I inhaled deeply. “It went very well.”

“But is that how it was doing them? Were they so desperate to marry that they couldn’t wait till after her discharge from hospital? Getting married in a common room though!” she remarked, as she ate the food. “Or were they so scared of what danger I could pose? Was she scared that I would win Phillip back?”

I had to bite my tongue from telling her that she was the least of all the considerations that had led to the rushed wedding.

“And there you were…laughing like a clown!” she retorted, giving me a dirty look. “Faith, you are the real definition of slow poison! You’ll be acting all nice and friendly with me, but killing me behind!”

This time, I couldn’t keep silent.

“Why wouldn’t I laugh and be happy at my brother’s wedding?” I asked angrily. “Have I ever given you the impression that I’m anything of supportive of his relationship with Diana? I am showing you love and friendship because you are going to be the mother of his child…not because I’m in your corner in this love triangle. So please…don’t get it twisted!”

“What is going on here?!” came a voice from the door.

My eyes widened, as I recognised that voice. The last thing I needed was yet another confrontation with Akunna’s mom.

“What are you doing? Who brought you that food you’re eating??!” she shrieked at her daughter.

“Faith did…”

Akunna had barely answered the question, when her Mom grabbed the plates, and emptied their contents into the bin.

“You are a big fool! So you mean if I hadn’t come here now, you would have eaten food from this evil family?! Do you know if they are trying to poison you?! Don’t you think they’ll want you out of the way?!!” she screamed.

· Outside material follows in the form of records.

(** Every data row takes at least one line after the header line. *)
Lemma data_rows_length (f : file) :
  (length (data_rows f) <= length (readlines (content f)) - 1)%nat.
Proof.
  pose proof (records_from_length parse_reset (readlines (content f))) as Hlen.
  unfold open_field in Hlen. simpl in Hlen.
  unfold data_rows, DictReader.rows. fold (reader (readlines (content f))) in Hlen.
  destruct (reader (readlines (content f))) as [[|header rs] e]; simpl in *; [lia|].
  rewrite length_map.
  pose proof (length_filter (fun r => negb (is_blank r)) rs). lia.
Qed.

(** X8. [count_total_rows] raises [StopIteration], after its heading,
    exactly on a file without content; on every other file it returns
    the number of lines less one, which is not negative. *)
Theorem count_total_rows_outcomes (f : file) :
  (content f = []
   ∧ count_total_rows f
     = (banner (of_string "COUNTING TOTAL ROWS (this may take a minute)..."),
        Raise StopIteration))
  ∨ (content f ≠ []
     ∧ ∃ n, 0 <= n
            ∧ Z.of_nat (length (readlines (content f))) = n + 1
            ∧ (count_total_rows f).2 = Ok n).
Proof.
  destruct (content f) as [|c s] eqn:Hc.
  - left. split; [reflexivity|]. unfold count_total_rows. rewrite Hc. reflexivity.
  - right. split; [discriminate|].
    pose proof (readlines_nonempty (c :: s) ltac:(discriminate)) as Hne.
    unfold count_total_rows. rewrite Hc.
    destruct (readlines (c :: s)) as [|l rest]; [congruence|].
    exists (Z.of_nat (length rest)). split; [lia|]. split; [simpl; lia|].
    reflexivity.
Qed.

(** X9. On every file, when [analyze_voter_file] and [count_total_rows]
    both return, the number of rows analysed is at most the number of
    rows counted. *)
Theorem rows_analyzed_at_most_counted (f : file) (out out' : list printed)
    (row_count : Z) (field_stats : gmap key stat) (count : Z) :
  analyze_voter_file f = (out, Ok (row_count, field_stats)) ->
  count_total_rows f = (out', Ok count) ->
  row_count <= count.
Proof.
  intros Hrun Hcount. apply analyze_returns in Hrun as (_ & -> & _).
  pose proof (data_rows_length f) as Hlen.
  unfold count_total_rows in Hcount.
  destruct (readlines (content f)) as [|l rest]; [discriminate|].
  injection Hcount as _ <-. simpl in Hlen. lia.
Qed.
(** * Instructor analytics: aggregation and classification

    A shallow embedding of the three analytics route handlers

    - [src/app/api/instructor/analytics/ai-insights-detailed/route.ts]
      (module [AiInsights]),
    - [src/app/api/instructor/analytics/study-techniques-detailed/route.ts]
      (module [StudyTechniques]),
    - [src/app/api/instructor/analytics/export-report/route.ts]
      (modules [ExportReport] and [ExportHandler]),

    and of the client functions of [src/lib/auth-utils.ts] (module
    [AuthUtils]), together with the small part of the JavaScript
    runtime they rely on (modules [Js], [JsObject] and [JsPrototype]:
    numbers, [Math.round], [Array.prototype.sort], [Set], objects used
    as insertion-ordered maps, and the members that every object
    inherits) and two calendars, one for a process in UTC (module
    [Utc]) and one for a process in America/New_York around the change
    of the clocks of March 2025 (module [NewYork]).  The program comes
    first, then the vocabulary of the statements and the data of the
    examples, then the facts: C1 on the performance alerts, C2 and C10
    on the student interventions, C3, C4 and C9 on the teaching
    recommendations, C5 on the empty result, C6 on the course report,
    C7 on the technique comparison and C8 on the time-based analysis,
    followed by the facts X1 to X27 on the handlers as a whole and on
    the remaining lists.

    Modelling conventions.

    - A JavaScript number is an IEEE-754 binary64 value ([Js.num]): a
      finite number is the rational it denotes, and every arithmetic
      operation rounds its exact result to the nearest binary64 value,
      ties to even, with overflow to an infinity.  The sign of zero is
      not represented; no operation of the handlers observes it.  A
      number read from the store is a rational; the statements hold
      for every rational, in particular for every double.  Counts are
      [nat], integers read from the store are [Z].
    - A field of a stored JSON object that the code compares or tests
      is [undefined], [null] or a value ([Js.field]).
    - Identifiers (user, module and course ids) are strings.  They are
      database identifiers; none of them is the name of a member of
      [Object.prototype].  Pattern types, feedback types and session
      types are free text: when one of them names such a member the
      handler throws, and the exception is answered with status 500.
    - The data store is a record of tables; a table is [None] when its
      query returns no data.  The filters written in the queries ([.in],
      [.eq]) are applied by the model. *)

From Stdlib Require Import List String Ascii Bool Arith ZArith NArith.
From Stdlib Require Import QArith Qround Qabs Qpower.
From Stdlib Require Import Lia Lqa Permutation Sorted DecimalString.
From Stdlib Require DecimalNat DecimalFacts.
Import ListNotations.

Set Implicit Arguments.

(* ================================================================== *)
(** * The JavaScript runtime fragment *)
(* ================================================================== *)

Module Js.

(** ** Numbers

    A number is an IEEE-754 binary64 value.  A finite one is the
    rational it denotes; zero has no sign.  Every arithmetic operation
    computes the exact result and rounds it to the nearest binary64
    value, a tie going to the value with an even significand, and to an
    infinity when the rounded magnitude reaches [2^1024]. *)

(** [Inf true] is [+Infinity], [Inf false] is [-Infinity]. *)
Inductive num : Type :=
| Fin (q : Q)
| Inf (positive : bool)
| NaN.

(** The value of [Math.round]: an integer, or a non-finite number handed
    through unchanged. *)
Inductive rounded : Type :=
| RInt (z : Z)
| RInf (positive : bool)
| RNaN.

Definition Qltb (x y : Q) : bool := negb (Qle_bool y x).

Definition of_nat (n : nat) : Q := inject_Z (Z.of_nat n).

Definition pow2 (k : Z) : Q := 2 ^ k.

(** [floor (log2 x)] for a positive [x]. *)
Definition ilog2 (x : Q) : Z :=
  let k := (Z.log2 (Qnum x) - Z.log2 (Zpos (Qden x)))%Z in
  if Qle_bool (pow2 k) x then k else (k - 1)%Z.

(** The nearest integer, a tie going to the even one. *)
Definition round_half_even (x : Q) : Z :=
  let f := Qfloor x in
  match Qcompare (x - inject_Z f) (1 # 2) with
  | Lt => f
  | Gt => (f + 1)%Z
  | Eq => if Z.even f then f else (f + 1)%Z
  end.

(** The exponent of the last place of the binary64 values around [x]:
    53 significant bits, and [-1074] in the subnormal range. *)
Definition exponent (x : Q) : Z := Z.max (ilog2 (Qabs x) - 52) (-1074).

(** The multiple of [2^exponent] nearest to [x], in lowest terms.  It
    is also the value that a decimal literal of the source, or a number
    of a JSON text, denotes. *)
Definition nearest (x : Q) : Q :=
  if Qeq_bool x 0 then 0
  else Qred (inject_Z (round_half_even (x / pow2 (exponent x)))
             * pow2 (exponent x)).

(** The result of an operation whose exact value is [x]. *)
Definition double (x : Q) : num :=
  let y := nearest x in
  if Qle_bool (pow2 1024) (Qabs y) then Inf (Qltb 0 y) else Fin y.

(** [a.length] and other counts, as numbers. *)
Definition count (n : nat) : num := Fin (of_nat n).

(** [-a] *)
Definition neg (a : num) : num :=
  match a with
  | Fin x => Fin (- x)
  | Inf s => Inf (negb s)
  | NaN => NaN
  end.

(** [a + b] *)
Definition add (a b : num) : num :=
  match a, b with
  | Fin x, Fin y => double (x + y)
  | Fin _, Inf s => Inf s
  | Inf s, Fin _ => Inf s
  | Inf s, Inf s' => if Bool.eqb s s' then Inf s else NaN
  | _, _ => NaN
  end.

(** [a - b] *)
Definition sub (a b : num) : num := add a (neg b).

(** [a * b] *)
Definition mul (a b : num) : num :=
  match a, b with
  | Fin x, Fin y => double (x * y)
  | Fin x, Inf s | Inf s, Fin x =>
      if Qeq_bool x 0 then NaN else Inf (Bool.eqb s (Qltb 0 x))
  | Inf s, Inf s' => Inf (Bool.eqb s s')
  | _, _ => NaN
  end.

(** [a / b]; a zero divisor is [+0]. *)
Definition div (a b : num) : num :=
  match a, b with
  | Fin x, Fin y =>
      if Qeq_bool y 0 then
        if Qeq_bool x 0 then NaN else Inf (Qltb 0 x)
      else double (x / y)
  | Fin _, Inf _ => Fin 0
  | Inf s, Fin y => if Qeq_bool y 0 then Inf s else Inf (Bool.eqb s (Qltb 0 y))
  | _, _ => NaN
  end.

(** [Math.round]: nearest integer, halves towards [+Infinity]. *)
Definition round_Q (x : Q) : Z := Qfloor (x + (1 # 2)).

Definition round (a : num) : rounded :=
  match a with
  | Fin x => RInt (round_Q x)
  | Inf s => RInf s
  | NaN => RNaN
  end.

(** A value of [Math.round] used as a number again. *)
Definition of_rounded (r : rounded) : num :=
  match r with
  | RInt z => Fin (inject_Z z)
  | RInf s => Inf s
  | RNaN => NaN
  end.

(** [a >= y], [a < y] and [a > y]; all are [false] on [NaN]. *)
Definition geb (a : num) (y : Q) : bool :=
  match a with
  | Fin x => Qle_bool y x
  | Inf s => s
  | NaN => false
  end.

Definition ltb (a : num) (y : Q) : bool :=
  match a with
  | Fin x => Qltb x y
  | Inf s => negb s
  | NaN => false
  end.

Definition gtb (a : num) (y : Q) : bool :=
  match a with
  | Fin x => Qltb y x
  | Inf s => s
  | NaN => false
  end.

(** [l.reduce((a, b) => a + b, 0)] *)
Definition sum (l : list Q) : num :=
  fold_left (fun a b => add a (Fin b)) l (Fin 0).

(** ** Printing of integers in template strings *)

Definition nat_to_string (n : nat) : string :=
  NilZero.string_of_uint (Nat.to_uint n).
(** * The v85 CSV importer and history collector

  A shallow embedding of [Databas/import_csv_to_db.py] (file-name
  recognition, row normalisation, delete-then-write reconciliation into
  the two SQLite tables, the per-run transaction) and of
  [collect_history_rows] from [get_v85_history.py] (per-horse retention).

  Python [str] values are modelled by [string]; one [ascii] stands for one
  code point in the range 0..255.  On that range the regular-expression
  class [\d] is exactly the ten ASCII digits and [str.strip] removes
  exactly the code points listed in [Py.is_space]. *)

From Stdlib Require Import Ascii String ZArith Lia Permutation Sorted.
From Stdlib Require Import SpecFloat.
From stdpp Require Import gmap strings list sorting.


(** ** Python primitives used by the two scripts *)

Module Py.

Definition code (c : ascii) : nat := nat_of_ascii c.

(** [str.isspace] on code points below 256: TAB..CR, FS..US, SPACE,
    NEL (0x85) and NBSP (0xA0). *)
Definition is_space (c : ascii) : bool :=
  let n := code c in
  (((9 <=? n) && (n <=? 13)) || ((28 <=? n) && (n <=? 32))
  || (n =? 133) || (n =? 160))%nat.

(** Membership in the class [\d]. *)
Definition is_digit (c : ascii) : bool :=
  let n := code c in ((48 <=? n) && (n <=? 57))%nat.

(** Membership in the class [[1-8]]. *)
Definition is_1_8 (c : ascii) : bool :=
  let n := code c in ((49 <=? n) && (n <=? 56))%nat.

Fixpoint lstrip (s : string) : string :=
  match s with
  | EmptyString => EmptyString
  | String c s' => if is_space c then lstrip s' else s
  end.

Fixpoint rstrip (s : string) : string :=
  match s with
  | EmptyString => EmptyString
  | String c s' =>
      match rstrip s' with
      | EmptyString => if is_space c then EmptyString else String c EmptyString
      | r => String c r
      end
  end.

(** [s.strip()] *)
Definition strip (s : string) : string := rstrip (lstrip s).

Fixpoint all_space (s : string) : bool :=
  match s with
  | EmptyString => true
  | String c s' => is_space c && all_space s'
  end.

Definition first_char (s : string) : option ascii :=
  match s with EmptyString => None | String c _ => Some c end.

Fixpoint last_char (s : string) : option ascii :=
  match s with
  | EmptyString => None
  | String c EmptyString => Some c
  | String _ s' => last_char s'
  end.

Fixpoint drop_chars (n : nat) (s : string) : string :=
  match n, s with
  | O, _ => s
  | S n', String _ s' => drop_chars n' s'
  | S _, EmptyString => EmptyString
  end.

(** [s[a:b]] for literal bounds [0 <= a <= b]. *)
Definition slice (a b : nat) (s : string) : string := substring a (b - a) s.

(** [s.startswith(p)], returning what follows the prefix. *)
Fixpoint strip_prefix (p s : string) : option string :=
  match p, s with
  | EmptyString, _ => Some s
  | String a p', String b s' =>
      if Ascii.eqb a b then strip_prefix p' s' else None
  | String _ _, EmptyString => None
  end.

(** [s.replace(old, new, 1)]: the leftmost occurrence of [old] is
    replaced; a string without an occurrence is returned as it is. *)
Fixpoint replace_first (old new s : string) : string :=
  match strip_prefix old s with
  | Some rest => new +:+ rest
  | None =>
      match s with
      | EmptyString => EmptyString
      | String c s' => String c (replace_first old new s')
      end
  end.

Definition digit_char (n : nat) : ascii := ascii_of_nat (48 + n).

Fixpoint digits_of (fuel : nat) (n : N) (acc : string) : string :=
  match fuel with
  | O => acc
  | S fuel' =>
      let acc' := String (digit_char (N.to_nat (n mod 10))) acc in
      if (n <? 10)%N then acc' else digits_of fuel' (n / 10)%N acc'
  end.

(** [str(n)] for an [int]. *)
Definition str_int (z : Z) : string :=
  let n := Z.abs_N z in
  let ds := digits_of (S (N.to_nat (N.log2 n))) n EmptyString in
  if (z <? 0)%Z then String "-" ds else ds.

Definition newline : ascii := ascii_of_nat 10.

(** [fullmatch]-style end test of a pattern ending in [$] (no
    [re.MULTILINE]): the end of the string, or just before a newline that
    is the last character of the string. *)
Definition at_dollar (s : string) : bool :=
  match s with
  | EmptyString => true
  | String c EmptyString => Ascii.eqb c newline
  | _ => false
  end.

Fixpoint all_digits (s : string) : bool :=
  match s with
  | EmptyString => true
  | String c s' => is_digit c && all_digits s'
  end.

(** [(\d{n})] at the start of [s]: the group and what follows it. *)
Definition take_digits (n : nat) (s : string) : option (string * string) :=
  let d := substring 0 n s in
  if (String.length d =? n)%nat && all_digits d then Some (d, drop_chars n s) else None.

(** [([1-8])] at the start of [s]. *)
Definition take_1_8 (s : string) : option (string * string) :=
  match s with
  | String c s' => if is_1_8 c then Some (String c EmptyString, s') else None
  | EmptyString => None
  end.

End Py.

(** ** Naming resolver ([CURRENT_RE], [HISTORY_RE], [yyyymmdd_to_iso]) *)

Module Naming.
Import Py.

(** The tail [(\d{8})_([1-8])\.csv$] shared by both patterns; the result
    is [(m.group(1), m.group(2))]. *)
Definition date_div_csv (s : string) : option (string * string) :=
  '(d, s1) ← take_digits 8 s;
  s2 ← strip_prefix "_" s1;
  '(g, s3) ← take_1_8 s2;
  s4 ← strip_prefix ".csv" s3;
  if at_dollar s4 then Some (d, g) else None.
(** * motion_capture_tracking_node: configuration building and frame loop

    A shallow embedding of [src/motion_capture_tracking_node.cpp].

    - [std::string] is [string]; [size_t] is a [Z] reduced modulo [2^64].
    - [std::set<std::string>] is [StringSet] (sorted list, iterated in
      increasing order); [std::map<std::string, V>] is [StringMap.t V]
      (sorted association list, iterated in increasing key order).
    - [double] and [float] are IEEE-754 binary64 and binary32 values
      ([spec_float], with the operations at the matching precision).
    - C++ evaluation has three outcomes: a value, a thrown exception (which
      nothing in [main] catches, so the process terminates there), or
      undefined behaviour (an unchecked out-of-range [operator[]]).
    - The frame loop runs in a state monad over [World]; the capture
      backend and the two clocks are oracles of the environment [Env],
      read through counters; the object tracker and Eigen's rotation to
      quaternion conversion are parameters ([ObjectTrackerOps],
      [EigenOps]); what the loop publishes and logs is a trace of [Event]s.

    The definitions come first (the program, then the vocabulary of the
    statements and the example inputs), the proofs after them.  The
    properties of the specification are marked C1 to C10. *)

From Stdlib Require Import ZArith Lia List Bool String Ascii.
From Stdlib Require Import Permutation Sorted SetoidList.
From Stdlib Require Import OrdersEx OrderedTypeEx MSetList FMapList FMapFacts.
From Stdlib Require MSetProperties.
From Stdlib Require Import SpecFloat.
Import ListNotations.

Local Open Scope string_scope.
Local Open Scope Z_scope.

(** ** Outcomes of C++ evaluation *)

Inductive exn : Type :=
| out_of_range            (* std::out_of_range: map::at, vector::at, substr *)
| ParameterTypeException. (* rclcpp: ParameterValue::get<T> on another type *)

Inductive outcome (A : Type) : Type :=
| Ok (a : A)
| Throw (e : exn)
| Undefined.

Arguments Ok {A} a.
Arguments Throw {A} e.
Arguments Undefined {A}.

Definition bind {A B : Type} (m : outcome A) (k : A -> outcome B) : outcome B :=
  match m with
  | Ok a => k a
  | Throw e => Throw e
  | Undefined => Undefined
  end.

Notation "x <- m ;; k" := (bind m (fun x => k))
  (at level 61, m at next level, right associativity).

(** A range-for loop whose body may throw: the body is run on the elements
    in order, threading the loop-carried state. *)
Fixpoint for_each {A S : Type} (body : S -> A -> outcome S) (l : list A) (s : S)
  : outcome S :=
  match l with
  | [] => Ok s
  | a :: l' => s' <- body s a ;; for_each body l' s'
  end.

(** ** [size_t] and [std::string] *)

Definition size_t (z : Z) : Z := z mod 2 ^ 64.
Definition npos : Z := 2 ^ 64 - 1.

Definition size (s : string) : Z := Z.of_nat (String.length s).

(** [s.find(pat, pos)]: index of the first occurrence of [pat] in [s] at or
    after [pos]; [npos] when there is none, in particular when
    [pos > s.size()]. *)
Definition find (s pat : string) (pos : Z) : Z :=
  if size s <? pos then npos
  else match String.index (Z.to_nat pos) pat s with
       | Some n => Z.of_nat n
       | None => npos
       end.

(** [s.substr(pos, count)]: throws [std::out_of_range] when
    [pos > s.size()]; otherwise the characters [[pos, pos + rlen)] with
    [rlen = min(count, s.size() - pos)]. *)
Definition substr (s : string) (pos count : Z) : outcome string :=
  if size s <? pos then Throw out_of_range
  else Ok (String.substring (Z.to_nat pos)
                            (Z.to_nat (Z.min count (size s - pos))) s).
(** * Data Profiling Chatbot: a shallow embedding of [utils.py] and [app.py]

    The development has three layers.

    - [Pandas]: the tabular data model (series, frames, column lookup,
      column drop, boolean row selection, shape) that the helpers of
      [utils.py] manipulate.
    - [Library]: the third-party computations the code delegates to
      (quantiles, descriptive statistics, the spreadsheet reader, the
      embedded SQL evaluator, the language model, [str.upper]).  They are
      an interface: every theorem of the development holds for all of its
      implementations.  [Toy] gives one implementation that computes, and
      is used to run the code on concrete inputs.
    - [Py]: a state-and-exception monad over a [world] holding the object
      heap, the Streamlit calls made so far, the calls to external services
      and the Streamlit session state.  The functions of [utils.py] and
      [main] of [app.py] are written in it, statement by statement. *)

From stdpp Require Import gmap strings list pretty.
From Stdlib Require Import QArith Qround.

Open Scope string_scope.
Open Scope nat_scope.

(** ** Python values *)

(** Exceptions raised by library calls.  Both classes derive from
    [Exception]; signals deriving only from [BaseException]
    ([KeyboardInterrupt], [SystemExit]) are asynchronous events of the
    interpreter, not results of a call, and are not modelled. *)
Inductive exn_class :=
| FileNotFoundError
| OtherException (name : string).

Record exn := Exn { exn_cls : exn_class; exn_str : string }.

Definition is_FileNotFoundError (e : exn) : bool :=
  match exn_cls e with
  | FileNotFoundError => true
  | OtherException _ => false
  end.

(** Outcome of a Python call: a value, or a raised exception. *)
Inductive result (A : Type) :=
| Ok (a : A)
| Raise (e : exn).
Arguments Ok {A} a.
Arguments Raise {A} e.

(** [str(n)] for a non-negative Python [int]. *)
Definition str_int (n : nat) : string := pretty n.

(** [sep.join(parts)]. *)
Fixpoint join (sep : string) (parts : list string) : string :=
  match parts with
  | [] => ""
  | [p] => p
  | p :: rest => p +:+ sep +:+ join sep rest
  end.

(** [s.startswith(prefixes)] with a tuple of prefixes. *)
Definition startswith (s : string) (prefixes : list string) : bool :=
  existsb (fun p => String.prefix p s) prefixes.

(** Truthiness of a value that is [None] or a [str]. *)
Definition truthy (s : option string) : bool :=
  match s with
  | Some t => negb (String.eqb t "")
  | None => false
  end.

(** ** The tabular data model *)

Module Pandas.

Inductive dtype := int64 | float64 | bool_ | complex128 | object_ | datetime64.

(** [pd.api.types.is_numeric_dtype]: integers, floats, complex numbers
    and booleans are numeric; everything else is not. *)
Definition numeric (dt : dtype) : bool :=
  match dt with
  | int64 | float64 | bool_ | complex128 => true
  | object_ | datetime64 => false
  end.

(** A column label: a [str], or another object (the [int], [float] or
    [datetime] that a header cell of a spreadsheet is read as) with the
    name of its type and its printed form. *)
Inductive label :=
| LStr (s : string)
| LObj (type_name repr : string).

#[global] Instance label_eq_dec : EqDecision label.
Proof. solve_decision. Defined.

(** [lab == name] for a [str] name: only an equal [str] label is. *)
Definition is_label (name : string) (lab : label) : bool :=
  match lab with
  | LStr s => String.eqb s name
  | LObj _ _ => false
  end.

Section Frames.
Context {cell : Type}.

Record Series := mkSeries { s_dtype : dtype; s_values : list cell }.

(** A frame: the row labels and the labelled columns, left to right. *)
Record DataFrame := mkDataFrame {
  df_index : list nat;
  df_columns : list (label * Series)
}.

(** Every column holds one value per row label. *)
Definition well_formed (d : DataFrame) : Prop :=
  Forall (fun c => length (s_values c.2) = length (df_index d)) (df_columns d).
(** X12.  The calls of a request come in one order only.  What a run of the
    loop adds to the trace is accepted by [protocol]: a selection, then
    exchanges with the host selected and no other, as long as they report
    the closed cached connection; after any other error the failure is
    counted against that host when the pool counts failures, and the next
    selection follows; after an answer at most one reply is written and
    nothing comes after it; after a selection that found no host nothing
    comes at all.  The run ends with a reply written exactly when it
    returns 0 and no error, and never between a selection and the first
    exchange or between a failure and its accounting. *)
Theorem calls_follow_the_protocol
    (fuel : nat) (r : Dnsredir) (u : reloadableUpstream) (req : Msg)
    (deadline : Z) (ue : option error) (w w' : World) (out : Outcome) :
  serve_loop fuel r u req deadline ue w = Some (out, w') ->
  exists evs p,
    trace w' = trace w ++ evs /\
    protocol (upid u) (counting u) Idle evs = Some p /\
    match p with
    | Written => out = Returned 0 None
    | NoHost => out = Returned RcodeServerFailure (Some errNoHealthy)
    | Answered _ => exists msg, out = Panicked msg
    | Idle =>
        (exists e, out = Returned RcodeServerFailure (Some e)) \/
        out = Panicked why_nil
    | Picked _ | Failed _ => False
    end.
Proof.
  revert ue w. induction fuel as [|fuel IH]; intros ue w Hrun; [done|].
  rewrite serve_loop_unfold in Hrun.
  destruct (now w <? deadline).
  - destruct (upSelect u w) as [host|].
    + destruct (exchange_loop fuel host req _) as [[res w1]|] eqn:Hloop;
        [|done].
      pose proof (exchange_loop_trace _ _ _ _ _ _ Hloop) as (Hnc & _).
      apply (exchange_loop_protocol (upid u) (counting u)) in Hloop
        as (evs1 & Htr1 & Hp1).
      simpl in Htr1.
      destruct (err res) as [e|] eqn:Herr.
      * destruct (on_failure_protocol u host e w1) as (evs2 & Htr2 & Hp2).
        { intros ->. done. }
        apply IH in Hrun as (evs3 & p & Htr3 & Hp3 & Hend).
        exists (EvSelect (upid u) (Some (hid host)) :: evs1 ++ evs2 ++ evs3), p.
        split; [|split; [|done]].
        -- rewrite Htr3, Htr2, Htr1. by rewrite <- !app_assoc.
        -- simpl. rewrite Nat.eqb_refl, protocol_app, Hp1. cbv beta iota.
           by rewrite protocol_app, Hp2.
      * destruct (reply res) as [m|].
        -- assert (out = (deliver r req m w1).1 /\ w' = (deliver r req m w1).2)
             as [-> ->] by (injection Hrun as ->; done).
           destruct (deliver_cases r req m w1)
             as (_ & _ & _ & [[Hout [m' Htr]] | [[msg Hout] Htr]]).
           ++ exists (EvSelect (upid u) (Some (hid host))
                        :: evs1 ++ [EvWriteMsg m']), Written.
              split; [|split; [|done]].
              ** rewrite Htr, Htr1. by rewrite <- !app_assoc.
              ** simpl. rewrite Nat.eqb_refl, protocol_app, Hp1. done.
           ++ exists (EvSelect (upid u) (Some (hid host)) :: evs1),
                (Answered (hid host)).
              split; [|split; [|by eauto]].
              ** rewrite Htr, Htr1. by rewrite <- !app_assoc.
              ** simpl. by rewrite Nat.eqb_refl, Hp1.
        -- injection Hrun as <- <-.
           exists (EvSelect (upid u) (Some (hid host)) :: evs1),
             (Answered (hid host)).
           split; [|split; [|by eauto]].
           ++ rewrite Htr1. by rewrite <- !app_assoc.
           ++ simpl. by rewrite Nat.eqb_refl, Hp1.
    + injection Hrun as <- <-. exists [EvSelect (upid u) None], NoHost.
      split; [done|]. split; [|done]. simpl. by rewrite Nat.eqb_refl.
  - exists [], Idle. rewrite app_nil_r.
    destruct ue; injection Hrun as <- <-; (split; [done|]); (split; [done|]);
      [left; eauto | by right].
Qed.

Akunna licked her fingers. “Mom, you didn’t have to throw the food away! That soup made plenty of sense!”

The woman spouted a few choice words in Ibo, which I assumed were insults directed at her daughter, before she turned to me.

“You better get out of here, before I throw you out!” she shouted. “And carry the rest of your rotten food with you!”

I gently rose to my feet, and made to carry my basket. I kuku don’t know who sent me.

“And tell your brother that we are discharging ourselves from this useless hospital! We don’t need any handouts from your family!”

In unison, Akunna and I exclaimed, “What??!”

The older woman turned to her daughter. “Yes! Your father and I have decided, and it’s final! We don’t need to take anything from this family. Since they feel it is fine for their son to marry another woman, then so be it! We will take care of you ourselves! You are moving back to your Uncle’s hospital!”

“In Isolo?!” I heard myself exclaim.

“What are you still doing here?! Or do you want to take Akunna’s place on that hospital bed?”

I quickly scampered out of the room.

In the car, I sent Phillip a text to tell him what Akunna’s family is planning to do. I hope, for her sake, that they won’t carry out that threat.